Writing Assignment, Spring 2012
Because all scientific disciplines are changing rapidly, new ideas are commonly presented in journals months or years before they are incorporated into textbooks. In order to introduce you to some of the current ideas in oceanography I would like you to read an article from the recent literature and then, working from the premise that one of the best ways to understand something is to explain it to someone else, I also ask that you write an outline and an abstract (concise summary) of that article. Developing the ability to recognize which elements of a presentation provide key support for its hypothesis and then communicate your analysis to others through a well-organized and clearly-written narrative is a skill that will serve you well in whatever work or studies you pursue.
For some helpful advice on writing style and mechanics, check out: The Nuts and Bolts of College Writing.
Instructions for each part of the writing assignment
- Article: First, read one of the articles listed below. If you would like additional background you may want to look back (or ahead) at our text's discussion of the topics covered by the article you choose. Remember, however, that your outline and abstract are to present information only from the article and not from other sources.
- Outline: Second, write a outline of the article's key points using complete sentences.
A good way to begin organizing your outline may be to imagine that you are telling a friend what the most important conclusions of the article are and what data support them. If you can lay our your statements and data this way you'll be well on your way to writing a good outline.
- Your final version must be typed, and you should identify yourself only by typing your class PIN—but not your name—on the upper, right-hand corner of the first page.
- The outline will be worth 10 points, and will be graded on grammar, completeness, and the relevance of the material to the main ideas of the article (focus on major points, not peripheral details) according to the accompanying rubric.
- You should also review this sample outline, which was written from an article previously used for this assignment, so that you can get an idea of what sort of detail your outline should include. Because the rubric and sample outline (as well as the other sample documents linked below) are PDF files you will need to install a free copy of Adobe Acrobat Reader to view them if you do not already have one on your computer.
Here is a list of the annotations I make on student writing assignments when I review them.
- Abstract: Third, prepare an abstract that summarizes the most important observations
and conclusions of the article according to the instructions given on the
(If you're not using Word, this abstract layout page will show you the correct margins and column sizes for your abstract.) If you're not familiar with what an abstact is, check out this short
essay on what makes a good versus a bad abstract by Kenneth Landes.

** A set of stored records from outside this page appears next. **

Definition b64val (c : ascii) : option Z :=
  if isUpper c then Some (code c - 65)
  else if isLower c then Some (code c - 71)
  else if isDigit c then Some (code c + 4)
  else if Ascii.eqb c "+" then Some 62
  else if Ascii.eqb c "/" then Some 63
  else None.

Fixpoint b64Encode (bs : gostring) : gostring :=
  match bs with
  | [] => []
  | [a] =>
      [b64char (code a / 4); b64char (code a mod 4 * 16); "="%char; "="%char]
  | [a; b] =>
      [b64char (code a / 4); b64char (code a mod 4 * 16 + code b / 16);
       b64char (code b mod 16 * 4); "="%char]
  | a :: b :: c :: bs' =>
      b64char (code a / 4) :: b64char (code a mod 4 * 16 + code b / 16)
      :: b64char (code b mod 16 * 4 + code c / 64) :: b64char (code c mod 64)
      :: b64Encode bs'
  end.

Definition isNewline (c : ascii) : bool := Ascii.eqb c LF || Ascii.eqb c CR.

(** The first [n] of the three bytes that four sextets make. *)
Definition b64bytes (n : nat) (v0 v1 v2 v3 : Z) : gostring :=
  take n [chr (v0 * 4 + v1 / 16); chr (v1 mod 16 * 16 + v2 / 4); chr (v2 mod 4 * 64 + v3)].

(** decodeQuantum, byte by byte: [buf] holds the sextets of the current quantum.
    Line breaks are skipped; padding must end the input. *)
Fixpoint b64Loop (buf : list Z) (s : gostring) : option gostring :=
  match s with
  | [] => match buf with [] => Some [] | _ => None end
  | c :: s' =>
      match b64val c with
      | Some v =>
          match buf with
          | [v0; v1; v2] =>
              match b64Loop [] s' with
              | Some bs => Some (b64bytes 3 v0 v1 v2 v ++ bs)
              | None => None
              end
          | _ => b64Loop (buf ++ [v]) s'
          end
      | None =>
          if isNewline c then b64Loop buf s'
          else if Ascii.eqb c "=" then
            match buf with
            | [v0; v1] =>
                match dropWhile isNewline s' with
                | p :: s'' =>
                    if Ascii.eqb p "=" && bool_decide (dropWhile isNewline s'' = [])
                    then Some (b64bytes 1 v0 v1 0 0) else None
                | [] => None
                end
            | [v0; v1; v2] =>
                if bool_decide (dropWhile isNewline s' = [])
                then Some (b64bytes 2 v0 v1 v2 0) else None
            | _ => None
            end
          else None
      end
  end.

Definition b64Decode (s : gostring) : option gostring := b64Loop [] s.

(** ** Lemmas: digits *)

Lemma Forall_Z_range (P : Z -> bool) (n : nat) :
  forallb (fun i => P (Z.of_nat i)) (seq 0 n) = true ->
  forall z, 0 <= z < Z.of_nat n -> P z = true.
Proof.
  intros H z Hz. rewrite forallb_forall in H.
  rewrite <- (Z2Nat.id z) by lia. apply H, in_seq. lia.
Qed.

Lemma digitVal_digitChar base d :
  2 <= base <= 16 -> 0 <= d < base -> digitVal base (digitChar d) = Some d.
Proof.
  intros Hb Hd.
  assert (H : (match digitVal 16 (digitChar d) with Some v => v =? d | None => false end) = true).
  { revert d Hd. intros d Hd.
    apply (Forall_Z_range (fun d => match digitVal 16 (digitChar d) with
                                    | Some v => v =? d | None => false end) 16);
      [vm_compute; done | lia]. }
  unfold digitVal in *. repeat case_match; simplify_eq; try done; try lia; f_equal; lia.
Qed.

Lemma digitChar_solid d :
  0 <= d < 16 -> solid (digitChar d) && negb (has_byte (digitChar d) (str ",#=/:.%[]+-")) = true.
Proof.
  intros Hd.
  apply (Forall_Z_range (fun d => solid (digitChar d)
           && negb (has_byte (digitChar d) (str ",#=/:.%[]+-"))) 16); [vm_compute; done | lia].
Qed.

Section format.
Context (base : Z) (Hbase : 2 <= base <= 16).

Lemma format_fuel n z : 0 <= z < 2 ^ Z.of_nat n -> (0 < n)%nat -> format base n z <> [].
Proof. destruct n; cbn; [lia|]. intros _ _. case_match; [done|]. by destruct (format _ _ _). Qed.

Lemma format_digits n z :
  0 <= z -> Forall (fun c => exists d, 0 <= d < base /\ c = digitChar d) (format base n z).
Proof.
  revert z; induction n as [|n IH]; intros z Hz; cbn; [constructor|].
  case_match eqn:E.
  - repeat constructor. exists z. split; [lia | done].
  - apply Forall_app. split; [apply IH, Z.div_pos; lia|].
    repeat constructor. exists (z mod base). split; [|done].
    apply Z.mod_pos_bound. lia.
Qed.

Lemma parseDigits_app fn num maxv s t acc a :
  parseDigits fn num base maxv acc s = Ok a ->
  parseDigits fn num base maxv acc (s ++ t) = parseDigits fn num base maxv a t.
Proof.
  revert acc; induction s as [|c s IH]; intros acc; cbn; [by intros [= ->]|].
  repeat case_match; try done. apply IH.
Qed.

Lemma parseDigits_format fn num maxv n z :
  0 <= z <= maxv -> z < 2 ^ Z.of_nat n -> (0 < n)%nat ->
  parseDigits fn num base maxv 0 (format base n z) = Ok z.
Proof.
  revert z; induction n as [|n IH]; intros z Hz Hn Hpos; [lia|].
  cbn [format]. case_match eqn:E.
  - cbn. rewrite digitVal_digitChar by lia. case_match; [lia|]. f_equal; lia.
  - assert (Hd : 0 <= z / base <= z / 2).
    { split; [apply Z.div_pos; lia | apply Z.div_le_compat_l; lia]. }
    pose proof (Z.div_mod z base ltac:(lia)) as Hdm.
    pose proof (Z.mod_pos_bound z base ltac:(lia)) as Hm.
    assert (Hz2 : z / 2 < 2 ^ Z.of_nat n).
    { apply Z.div_lt_upper_bound; [lia|].
      rewrite Nat2Z.inj_succ, Z.pow_succ_r in Hn by lia. lia. }
    assert (Hnn : (0 < n)%nat).
    { destruct n; [|lia]. change (z < 2) in Hn. lia. }
    rewrite (parseDigits_app _ _ _ _ _ _ (z / base)).
    + cbn. rewrite digitVal_digitChar by lia.
      rewrite (Z.mul_comm (z / base)), <- Hdm. case_match; [lia | done].
    + apply IH; [|lia|done]. split; [lia|]. nia.
Qed.
End format.

Lemma log2_fuel z : 0 <= z -> z < 2 ^ Z.of_nat (S (Z.to_nat (Z.log2 z))).
Proof.
  intros Hz. rewrite Nat2Z.inj_succ, Z2Nat.id by apply Z.log2_nonneg.
  destruct (decide (z = 0)) as [->|]; [done|]. apply Z.log2_spec. lia.
Qed.

(** ** Lemmas: numbers written by the program are read back *)

Section FormatUint.
Context (base : Z) (Hbase : 2 <= base <= 16).

Lemma FormatUint_nonempty z : FormatUint base z <> [].
Proof. unfold FormatUint. cbn. case_match; [done|]. by destruct (format _ _ _). Qed.

Lemma FormatUint_digits z :
  0 <= z -> Forall (fun c => exists d, 0 <= d < base /\ c = digitChar d) (FormatUint base z).
Proof. intros Hz. by apply format_digits. Qed.

Lemma parseDigits_FormatUint fn num maxv z :
  0 <= z <= maxv -> parseDigits fn num base maxv 0 (FormatUint base z) = Ok z.
Proof. intros Hz. apply parseDigits_format; [done..| |lia]. apply log2_fuel. lia. Qed.

(** Every byte of a formatted number is a solid one and no separator. *)
Lemma FormatUint_clean z :
  0 <= z -> Forall (fun c => solid c = true /\ c ∉ str ",#=/:.%[]+-") (FormatUint base z).
Proof.
  intros Hz. eapply Forall_impl; [by apply FormatUint_digits|].
  intros c (d & Hd & ->). pose proof (digitChar_solid d ltac:(lia)) as H.
  apply andb_true_iff in H as [? ?%negb_true_iff]. split; [done|].
  by apply has_byte_false.
Qed.
End FormatUint.

Lemma itoa_nonempty z : itoa z <> [].
Proof. apply FormatUint_nonempty. Qed.

Lemma itoa_clean z :
  0 <= z -> Forall (fun c => solid c = true /\ c ∉ str ",#=/:.%[]+-") (itoa z).
Proof. intros. apply FormatUint_clean; lia. Qed.

Lemma itoa_notin z c : 0 <= z -> c ∈ str ",#=/:.%[]+-" -> c ∉ itoa z.
Proof.
  intros Hz Hc Hin. pose proof (itoa_clean z Hz) as H.
  rewrite Forall_forall in H. by destruct (H c Hin).
Qed.

Lemma itoa_trimmed z : 0 <= z -> trimmed (itoa z).
Proof.
  intros Hz. apply trimmed_solid. eapply Forall_impl; [by apply itoa_clean|].
  by intros c [? _].
Qed.

Lemma ParseUint_itoa z bits : 0 <= z < 2 ^ bits -> ParseUint (itoa z) bits = Ok z.
Proof.
  intros Hz. unfold ParseUint. destruct (itoa z) eqn:E; [by apply itoa_nonempty in E|].
  rewrite <- E. apply parseDigits_FormatUint; lia.
Qed.

Lemma Atoi_itoa z : 0 <= z <= maxInt -> Atoi (itoa z) = Ok z.
Proof.
  intros Hz. unfold Atoi.
  assert (Hs : atoiSigned false (itoa z) (itoa z) = Ok z).
  { unfold atoiSigned. destruct (itoa z) eqn:E; [by apply itoa_nonempty in E|].
    rewrite <- E. unfold itoa at 2. rewrite parseDigits_FormatUint.
    - cbn. case_match; [lia | done].
    - lia.
    - unfold maxInt in Hz. lia. }
  destruct (itoa z) as [|c s] eqn:E; [done|].
  assert (Hm : "-"%char ∉ itoa z) by (apply itoa_notin; [lia | vm_compute; set_solver]).
  assert (Hp : "+"%char ∉ itoa z) by (apply itoa_notin; [lia | vm_compute; set_solver]).
  rewrite E in Hm, Hp. apply not_elem_of_cons in Hm as [Hm _], Hp as [Hp _].
  destruct c as [[][][][][][][][]]; done.
Qed.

- Your final version must be typed using the format given in the template. Just highlight each element of the template (title, author name(s), journal title, abstract text, index terms, etc.) and type in the corresponding text for your abstract. The template will correctly position and space text on the page. Be sure to save the edited template so that if anything goes wrong you won't have to type it again.
- Your abstract text should fit in the space available in the left-hand column but not wrap over into the right-hand column. If it does you'll need to shorten the text accordingly. Also, the top line of the right-hand column should be flush with the title in the left-hand column. If it's not, be sure to remove any extra carriage returns in the right-hand column.
- Finally, you should only identify yourself only by typing your PINnot your namein the space indicated near the top of the right-hand column. You will want to work from your outline, but be careful not to paraphrase the article closely or include text directly from it without attribution. Doing so constitutes plagiarism and will result in a loss of points.
- The abstract will be worth 20 points, and will be graded about 2/3 on content (clarity, originality, and thoughtfulness of answers) and 1/3 on form (spelling, punctuation, and organization) according to the acompanying rubric. You should also review this sample abstract, which was written from the same article as that used for the sample outline, so that you can see how the narrative content of the abstract is related to the ideas presented in the outline.
- Revised abstract: Fourth, prepare a revised abstract that takes into account all of the comments you received on you first version. This revised abstract will be graded using the abstract rubric (see above) but with special emphasis given to those sections where you were asked to make changes. It will also be worth 20 points.
- Hotspots Unplugged by John A. Tarduno, Scientific American, January 2008, p. 88-93.
This article examines paleomagnetic and fossil data that suggest the Hawaiian hotspot has moved within the mantle and, therefore, that plate velocities calculated assuming "fixed" hotspots may be incorrect.
- The Dangers of Ocean Acidification by Scott C. Doney, Scientific American, March 2006, p. 58-65.
As the amount of carbon dioxide in Earth's atmosphere rises so does the acidity of seawater. This article examines the effects of this change on the marine environment and the life it supports.
- Warmer Oceans, Stronger Hurricanes by Kenneth E. Trenberth, Scientific American, July 2007, p. 44-51.
This article examines the potential link between warmer sea-surface temperatures and the increased strengths of recent hurricanes and explores other factors that may make the situation more complicated.